3. Several companies are highly profitable yet delivered very low
returns to their shareholders during 2017. How is this possible?
It is feasible to be extremely beneficial yet causing undesirable
investor re-visitation. If the company needs to reinvest its capital
gains, this may have an impact on the final output to the
investors.
3. With regard to Strategy Capsule 2.2, what additional data would
you seek and what additional analysis would you undertake to
investigate further the reasons for UPS's superior profitability to
FedEx?
Every generation assumes that easier access is a better indicator of
what the world has to offer in terms of true value. There are more items
and administrations, more data and considerations, and more people
and places. FedEx was the source of that desire. UPS is the world's
largest package delivery organization and a pioneer in production
network management, with a wide range of options for synchronizing
the movement of goods, information, and resources. UPS, based in
Atlanta, services more than 200 nations and regions throughout the
world and operates the world's largest establishment carrying network.
4. The CEO of a chain of pizza restaurants wishes to initiate a
program of CSR to be funded by a 5% levy on the company's
operating profit. The board of directors, fearing a negative
shareholder reaction, is opposed to the plan. What arguments
might the CEO use to persuade the board that CSR might be in
the interests of shareholders, and what types of CSR initiatives
might the program include to ensure that this was the case?
Corporate social responsibilities play a substantial role in influencing
customers' practices and perspectives in organizations, as they have a
higher level of client retention as a result of better items and
administrations. Great administrations build up the trust of clients, who
are essentially the organization's investors who help with direction to a
large extent. Clients are also obligated to refer other clients to the
organization, resulting in the mentioned clients' faith in the business.

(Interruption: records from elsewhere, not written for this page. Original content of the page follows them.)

Lemma statusbar_ok `{Rfc3339Laws} now data : node_ok (statusbar now data) = true.
Proof.
  unfold statusbar. html; (apply chip_ok || apply status_chip_ok); html.
Qed.

Lemma kpi_ok label figure unit tone :
  clean label = true -> clean figure = true -> clean unit = true -> clean tone = true ->
  node_ok (kpi label figure unit tone) = true.
Proof. intros. unfold kpi. html. Qed.

Lemma kpis_ok data : node_ok (kpis data) = true.
Proof. unfold kpis. html; apply kpi_ok; html. Qed.

Lemma latency_cell_ok value budget : node_ok (latency_cell value budget) = true.
Proof. unfold latency_cell. html. Qed.

Lemma error_cell_ok values : node_ok (error_cell values) = true.
Proof. unfold error_cell. html. Qed.
#[export] Hint Resolve latency_cell_ok error_cell_ok : clean.

Lemma endpoint_table_ok data : node_ok (endpoint_table data) = true.
Proof. unfold endpoint_table, endpoint_row. html. Qed.

Lemma latency_split_row_ok label latency in_flight budget policy :
  node_ok (latency_split_row label latency in_flight budget policy) = true.
Proof. unfold latency_split_row. html. Qed.
#[export] Hint Resolve latency_split_row_ok : clean.

Lemma processing_latency_splits_ok data : nodes_ok (processing_latency_splits data) = true.
Proof. unfold processing_latency_splits, processing_latency_split. html. Qed.

Lemma worker_query_cards_ok data : nodes_ok (worker_query_cards data) = true.
Proof. unfold worker_query_cards, worker_query_card, worker_failure_cell. html. Qed.

Lemma worker_ram_line_ok g : nodes_ok (worker_ram_line g) = true.
Proof. unfold worker_ram_line. html. Qed.

Lemma meter_ok label detail ratio tone :
  clean label = true -> clean detail = true -> clean tone = true -> node_ok (meter label detail ratio tone) = true.
Proof. intros. unfold meter. html. Qed.

Lemma table_capacity_meter_ok g : nodes_ok (table_capacity_meter g) = true.
Proof. unfold table_capacity_meter. html; apply meter_ok; html. Qed.

Lemma table_layout_ok g : nodes_ok (table_layout g) = true.
Proof. unfold table_layout. html. Qed.
#[export] Hint Resolve worker_ram_line_ok table_capacity_meter_ok table_layout_ok : clean.

Lemma clean_holders per_worker (l : list (string * f64)) :
  clean (join " &middot; " ((fun '(worker, index) =>
    escape worker +:+ ": " +:+ owned_shards (Some index) per_worker) <$> l)) = true.
Proof. apply clean_join; [done|]. apply Forall_fmap, Forall_true. intros [worker index]. unfold compose. cbv beta iota. html. Qed.
#[export] Hint Resolve clean_holders : clean.

Lemma table_card_ok data t : node_ok (table_card data t) = true.
Proof. unfold table_card. html. Qed.

Lemma tables_section_ok data : nodes_ok (tables_section data) = true.
Proof. pose proof (table_card_ok data). unfold tables_section. html. Qed.

Lemma fleet_leaf_ok data generation w : node_ok (fleet_leaf data generation w) = true.
Proof. unfold fleet_leaf, share_line. html. Qed.

Lemma fleet_card_ok data : node_ok (fleet_card data) = true.
Proof.
  pose proof (tables_section_ok data). pose proof (fleet_leaf_ok data). unfold fleet_card.
  html. apply clean_join; [done|].
  apply Forall_omap_id. repeat apply Forall_cons_2; try apply Forall_nil_2;
    (destruct (dd_snapshot_gauges data !! _); [|exact I]); cbv [fmap option_fmap option_map]; html.
Qed.

Lemma explainer_card_ok data : nodes_ok (explainer_card data) = true.
Proof. unfold explainer_card, explain_row, ownership_text. html. Qed.

Lemma service_card_ok data : node_ok (service_card data) = true.
Proof. unfold service_card, gauge_row. html. Qed.

Lemma host_card_ok host : node_ok (host_card host) = true.
Proof. unfold host_card. html; apply meter_ok; html. Qed.

Lemma active_alerts_card_ok now alerts : node_ok (active_alerts_card now alerts) = true.
Proof. unfold active_alerts_card, alert_item. html. Qed.

Lemma recent_alerts_card_ok now recent : node_ok (recent_alerts_card now recent) = true.
Proof. unfold recent_alerts_card. html. Qed.

Lemma privacy_note_ok : node_ok privacy_note = true.
Proof. vm_compute. reflexivity. Qed.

Client and investor satisfaction is enhanced by corporate social
responsibilities, since they are assured of the greatest administrations
or products. There are various types of CSR campaigns that can be
used to ensure that they have a significant impact on the firm. They
include: Ethical Corporate Practices and The concept of social
responsibility focuses on ensuring that all clients and investors are
treated equally.
5. Nike, a supplier of sports footwear and apparel, is interested in
the idea that it could increase its stock market value by creating
options for itself. What actions might Nike take that might
generate option value?
Nike should accept new innovations and fabricate developments to
interface more with clients by ruling their assets in order to stimulate
optimal value. Nike may conceive of a way to aid the entire society by
employing repurposed natural materials in their products. Bringing in
things that are environmentally friendly can increase their value.
Moreover by utilizing sustainable types of energy like geothermal, wind
or daylight powered energy to modernize protection of the climate.